Dataset entries –
____

(** Once started, the retention of a workspace is that of its settings' traces,
    and the configured default without settings. *)
Theorem retention_loaded c o env events server settings w :
  start c o env = (events, Ok server) → se_settings env = Some settings →
  get_effective_days (sv_retention server) w =
    match settings !! w with
    | Some s => u32_of_i32 (traces_retention_days s) | None => ps_retention_days (sc_parquet (storage_of c)) end.
Proof.
  intros (m & Hm & _ & -> & _)%start_Ok Hset. assert (m = settings) as -> by congruence.
  unfold get_effective_days, retention_from. rewrite retention_from_lookup by apply NoDup_fst_map_to_list.
  rewrite list_to_map_to_list, retention_from_default. cbn. rewrite lookup_empty. by destruct (settings !! w).
Qed.

(** A started server is ready exactly while the database answers and the storage
    directory is there: an open circuit breaker and an overfull queue show in
    the checks and do not change the answer. *)
Theorem readiness_of_server c o env events server probe depth :
  start c o env = (events, Ok server) →
  let health := sv_health server in
  let filled := mkHealthState (hs_pg_pool health) ((λ cb, set_queue_depth cb depth) <$> hs_circuit_breaker health)
                  (hs_retention_initialized health) (hs_ingestion_initialized health) (hs_background_jobs_started health) in
  (readiness filled probe).1 = (if pr_select_ok probe && pr_is_dir probe then 200 else 503).
Proof.
  intros (m & _ & _ & _ & cb & ->)%start_Ok. cbn. unfold readiness, checks_of. cbn -[Z.ltb ready].
  destruct probe as [[] [] []], (max_queue_depth cb <? depth); reflexivity.
Qed.

(** ** Serving *)

Lemma poll_stopped polls s : serving s = false → foldl poll_listener s polls = s.
Proof.
  revert s. induction polls as [|p polls IH]; intros s Hs; [done|]. cbn [foldl].
  assert (poll_listener s p = s) as -> by (unfold poll_listener; by rewrite Hs). by apply IH.
Qed.

Lemma poll_bound p polls s : p ≠ 0 → p ∈ bound s → p ∈ (listener_port ∘ fst <$> polls) → serving (foldl poll_listener s polls) = false.
Proof.
  intros Hp. revert s. induction polls as [|poll polls IH]; intros s Hb; [by intros ?%elem_of_nil|].
  rewrite fmap_cons. intros Hin. cbn [foldl]. destruct (serving s) eqn:Hs.
  2: { unfold poll_listener at 2. rewrite Hs. cbn [negb]. by rewrite poll_stopped. }
  apply elem_of_cons in Hin as [->|Hin].
  - rewrite poll_stopped; [|unfold poll_listener; rewrite Hs; cbn [negb]];
      unfold poll_listener; rewrite ?Hs; cbn [negb]; cbn in *;
      rewrite bool_decide_eq_true_2 by done; rewrite (proj2 (Z.eqb_neq _ _) Hp); cbn; by rewrite orb_true_r.
  - unfold poll_listener at 2. rewrite Hs. cbn [negb]. destruct (_ || _); [by rewrite poll_stopped|].
    apply IH; [by right|done].
Qed.

(** Two listeners cannot have one port: once both have tried to bind, [run] has
    ended. *)
Theorem shared_port_stops polls i j l1 l2 b1 b2 :
  polls !! i = Some (l1, b1) → polls !! j = Some (l2, b2) → i ≠ j →
  listener_port l1 = listener_port l2 → listener_port l1 ≠ 0 → serving (serve_polls polls) = false.
Proof.
  intros Hi Hj Hij Hport Hp.
  assert (∀ i j l1 l2 b1 b2, (i < j)%nat → polls !! i = Some (l1, b1) → polls !! j = Some (l2, b2) → listener_port l1 = listener_port l2 →
    listener_port l1 ≠ 0 → serving (serve_polls polls) = false) as Hlt.
  { clear. intros i j l1 l2 b1 b2 Hij Hi Hj Hport Hp. unfold serve_polls. rewrite <-(take_drop_middle _ _ _ Hi), foldl_app. cbn [foldl].
    set (s := foldl _ _ (take i polls)).
    assert (listener_port l1 ∈ (listener_port ∘ fst <$> drop (S i) polls)) as Hin.
    { apply list_elem_of_fmap. exists (l2, b2). split; [done|]. apply list_elem_of_lookup. exists (j - S i)%nat.
      rewrite lookup_drop. by replace (S i + (j - S i))%nat with j by lia. }
    destruct (serving (poll_listener s (l1, b1))) eqn:Hs; [|by rewrite poll_stopped].
    eapply poll_bound; [exact Hp| |exact Hin]. revert Hs. unfold poll_listener. cbn [fst snd].
    destruct (serving s) eqn:Hs; cbn [negb]; [|by rewrite Hs]. destruct (_ || _); [done|]. intros _. by left. }
  destruct (decide (i < j)%nat); [by eapply Hlt|]. eapply (Hlt j i); [lia|done..|by rewrite <-Hport].
Qed.

(** Listeners with different ports that the system does not refuse all serve. *)
Theorem separate_ports_serve polls :
  Forall (λ poll, poll.2 = false) polls → NoDup (listener_port ∘ fst <$> polls) →
  serve_polls polls = mkServing (reverse (listener_port ∘ fst <$> polls)) true.
Proof.
  intros Hok Hnd. unfold serve_polls.
  assert (∀ done, NoDup (done ++ (listener_port ∘ fst <$> polls)) →
    foldl poll_listener (mkServing (reverse done) true) polls = mkServing (reverse (done ++ (listener_port ∘ fst <$> polls))) true) as Hall.
  { clear Hnd. induction Hok as [|[l b] polls Hb _ IH]; intros before Hnd; [by rewrite app_nil_r|]. cbn in Hb. subst b.
    cbn [foldl fmap list_fmap compose fst]. unfold poll_listener at 2. cbn [serving negb fst snd orb bound].
    rewrite bool_decide_eq_false_2, andb_false_r.
    - rewrite <-(reverse_snoc before), (IH (before ++ [listener_port l])); by rewrite <-(assoc_L (++)).
    - rewrite elem_of_reverse. intros Hin. apply NoDup_app in Hnd as (_ & Hnd & _). eapply Hnd; [exact Hin|by left]. }
  apply (Hall []). done.
Qed.

(** With one port for the admin HTTP server and the query gRPC server, the
    process starts everything, ends as soon as both have tried to bind, and
    reports success. *)
Theorem shared_port_exits c o env events server polls :
  start c o env = (events, Ok server) → polls.*1 ≡ₚ sv_listeners server →
  effective_admin_port c = effective_query_grpc_port c → effective_admin_port c ≠ 0 →
  run c o env polls = (events, Some (Ok ())).
Proof.
  intros Hs Hpolls Hport Hp. unfold run. rewrite Hs.
  destruct (start_Ok _ _ _ _ _ Hs) as (m & _ & Hl & _). rewrite Hl in Hpolls.
  assert (AdminHttpListener (effective_admin_port c) ∈ polls.*1) as ([l1 b1] & Heq1 & Hi)%list_elem_of_fmap.
  { rewrite Hpolls. right. by left. }
  assert (QueryGrpcListener (effective_query_grpc_port c) ∈ polls.*1) as ([l2 b2] & Heq2 & Hj)%list_elem_of_fmap.
  { rewrite Hpolls. unfold listeners_of. rewrite !elem_of_app. do 2 right. by left. }
  cbn in Heq1, Heq2. subst l1 l2. apply list_elem_of_lookup in Hi as [i Hi], Hj as [j Hj].
  rewrite (shared_port_stops polls i j _ _ b1 b2 Hi Hj); [done|by intros ->; simplify_eq|done|done].
Qed.

(** The default limits draw no warning; they do as soon as a deadline inside the
    request is not below the request's. *)
Theorem limit_warnings_exact limits http :
  0 ≤ auth_timeout_secs limits → 0 ≤ request_timeout_secs limits → 0 ≤ http_body_read_timeout_secs limits →
  limit_warnings otlp_limits_default http = [] ∧
  (AuthNotBelowRequest ∈ limit_warnings limits http ↔ 0 < request_timeout_secs limits ≤ auth_timeout_secs limits) ∧
  (BodyNotBelowRequest ∈ limit_warnings limits http ↔ http = true ∧ 0 < request_timeout_secs limits ≤ http_body_read_timeout_secs limits).
Proof.
  intros Ha Hr Hb. split; [by destruct http|]. unfold limit_warnings, secs_or_none. cbn zeta. rewrite !elem_of_app.
  destruct (Z.ltb_spec 0 (auth_timeout_secs limits)), (Z.ltb_spec 0 (request_timeout_secs limits)),
    (Z.ltb_spec 0 (http_body_read_timeout_secs limits)), http; cbn [not_below andb];
    repeat match goal with |- context [?a <=? ?b] => destruct (Z.leb_spec a b) end;
    rewrite ?list_elem_of_singleton, ?elem_of_nil; split; split; intros; destruct_or?; destruct_and?; try done; try lia; auto with lia.
Qed.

____

The task – Give back, word for word, only the lines above from the line holding "destruct probe as" to the line holding "apply elem_of_cons in Hin as [->|Hin].", both included.

Completed task –
  destruct probe as [[] [] []], (max_queue_depth cb <? depth); reflexivity.
Qed.

(** ** Serving *)

Lemma poll_stopped polls s : serving s = false → foldl poll_listener s polls = s.
Proof.
  revert s. induction polls as [|p polls IH]; intros s Hs; [done|]. cbn [foldl].
  assert (poll_listener s p = s) as -> by (unfold poll_listener; by rewrite Hs). by apply IH.
Qed.

Lemma poll_bound p polls s : p ≠ 0 → p ∈ bound s → p ∈ (listener_port ∘ fst <$> polls) → serving (foldl poll_listener s polls) = false.
Proof.
  intros Hp. revert s. induction polls as [|poll polls IH]; intros s Hb; [by intros ?%elem_of_nil|].
  rewrite fmap_cons. intros Hin. cbn [foldl]. destruct (serving s) eqn:Hs.
  2: { unfold poll_listener at 2. rewrite Hs. cbn [negb]. by rewrite poll_stopped. }
  apply elem_of_cons in Hin as [->|Hin].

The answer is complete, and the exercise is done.